● TASK DETAILS:
Take the line that contains "the error *)" as the first line and the last line of the records as the end. Please set down everything in that range exactly.
____________
(* ===== verification/OpenFile.v ===== *)
(** * Turning a path into an open file

    open.c 882-1166 and 1588-1647: [do_dentry_open] and its callers, and the
    [->open] methods drivers plug in.  What an open file holds is a ledger:
    write access to the inode and its mounts, a count of readers, a reference
    to the path and to the module of the driver.  The checks of other
    subsystems, the driver's own [->open] and the file table are interfaces. *)
From S2P Require Import Prelude Ledger Seek Open.

Abbreviation FMODE_PATH := 16384 (only parsing).
Abbreviation FMODE_ATOMIC_POS := 32768 (only parsing).
Abbreviation FMODE_WRITER := 65536 (only parsing).
Abbreviation FMODE_OPENED := 524288 (only parsing).
Abbreviation FMODE_CAN_ODIRECT := 4194304 (only parsing).
Abbreviation FMODE_BACKING := 33554432 (only parsing).
Abbreviation MAX_NON_LFS := 2147483647 (only parsing).

Abbreviation S_IFMT := 61440 (only parsing).
Definition S_ISREG (m : Z) : bool := Z.land m S_IFMT =? 32768.
Definition S_ISDIR (m : Z) : bool := Z.land m S_IFMT =? 16384.
Definition special_file (m : Z) : bool :=
  let t := Z.land m S_IFMT in (t =? 8192) || (t =? 24576) || (t =? 4096) || (t =? 49152).

(** The methods of a driver [do_dentry_open] looks at. *)
Record fops := Fops {
  fo_read : bool; fo_read_iter : bool; fo_write : bool; fo_write_iter : bool; fo_llseek : bool;
  fo_open : option Z;                        (** the driver's [->open], by number *)
}.
Definition empty_fops : fops := Fops false false false false false None.
Record dinode := DInode { di_mode : Z; di_fop : option fops; di_direct_io : bool; di_thps : Z; di_size : Z }.
Record ofile := OFile {
  of_flags : Z; of_mode : Z;
  of_path : option (Z * Z);                  (** mount and dentry *)
  of_inode : option Z; of_op : option fops;
  of_backing : Z;                            (** mount of [backing_file_user_path] *)
}.
Definition with_mode (f : ofile) (m : Z) : ofile :=
  OFile (of_flags f) m (of_path f) (of_inode f) (of_op f) (of_backing f).
Definition with_op (f : ofile) (o : option fops) : ofile :=
  OFile (of_flags f) (of_mode f) (of_path f) (of_inode f) o (of_backing f).
Definition mnt_of (f : ofile) : Z := default 0 (fst <$> of_path f).
Definition ino_of (f : ofile) : Z := default 0 (of_inode f).

Inductive ores :=
| InodeWriter (ino : Z) | InodeReader (ino : Z) | MntWriter (mnt : Z) | PathRef (path : Z * Z) | FopsRef (ino : Z).
#[global] Instance ores_eq_dec : EqDecision ores.
Proof. solve_decision. Defined.

Record dstate := DState {
  held : ledger ores;
  dropped : list Z;                          (** inodes whose huge page cache was dropped *)
}.
Definition take (r : ores) (s : dstate) : dstate := DState (take_one r (held s)) (dropped s).
Definition give (r : ores) (s : dstate) : dstate := DState (drop_one r (held s)) (dropped s).

Class DentryEnv := {
  dinodes : Z -> dinode;
  get_write_access : dstate -> Z -> Z;       (** 0, or the error *)
  mnt_get_write_access : dstate -> Z -> Z;
  fops_live : Z -> bool;                     (** [try_module_get] of the inode's driver *)
  security_file_open : ofile -> Z;
  break_lease_open : Z -> Z -> Z;            (** inode, flags *)
  drv_open : Z -> ofile -> Z * ofile;        (** the methods [fo_open] names *)
  d_backing_inode : Z -> Z;                  (** of a dentry *)
  put_file_access : ofile -> dstate -> dstate;
  fput_opened : ofile -> dstate -> dstate;   (** the last [fput] *)
  alloc_empty_file : Z -> Z + ofile;         (** by flags *)
  alloc_empty_file_noaccount : Z -> Z + ofile;
  vfs_create : Z * Z -> Z -> Z;
}.

Section open.
Context {denv : DentryEnv}.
____________
● RESPONSE FOR THIS EXERCISE:
  get_write_access : dstate -> Z -> Z;       (** 0, or the error *)
  mnt_get_write_access : dstate -> Z -> Z;
  fops_live : Z -> bool;                     (** [try_module_get] of the inode's driver *)
  security_file_open : ofile -> Z;
  break_lease_open : Z -> Z -> Z;            (** inode, flags *)
  drv_open : Z -> ofile -> Z * ofile;        (** the methods [fo_open] names *)
  d_backing_inode : Z -> Z;                  (** of a dentry *)
  put_file_access : ofile -> dstate -> dstate;
  fput_opened : ofile -> dstate -> dstate;   (** the last [fput] *)
  alloc_empty_file : Z -> Z + ofile;         (** by flags *)
  alloc_empty_file_noaccount : Z -> Z + ofile;
  vfs_create : Z * Z -> Z -> Z;
}.

Section open.
Context {denv : DentryEnv}.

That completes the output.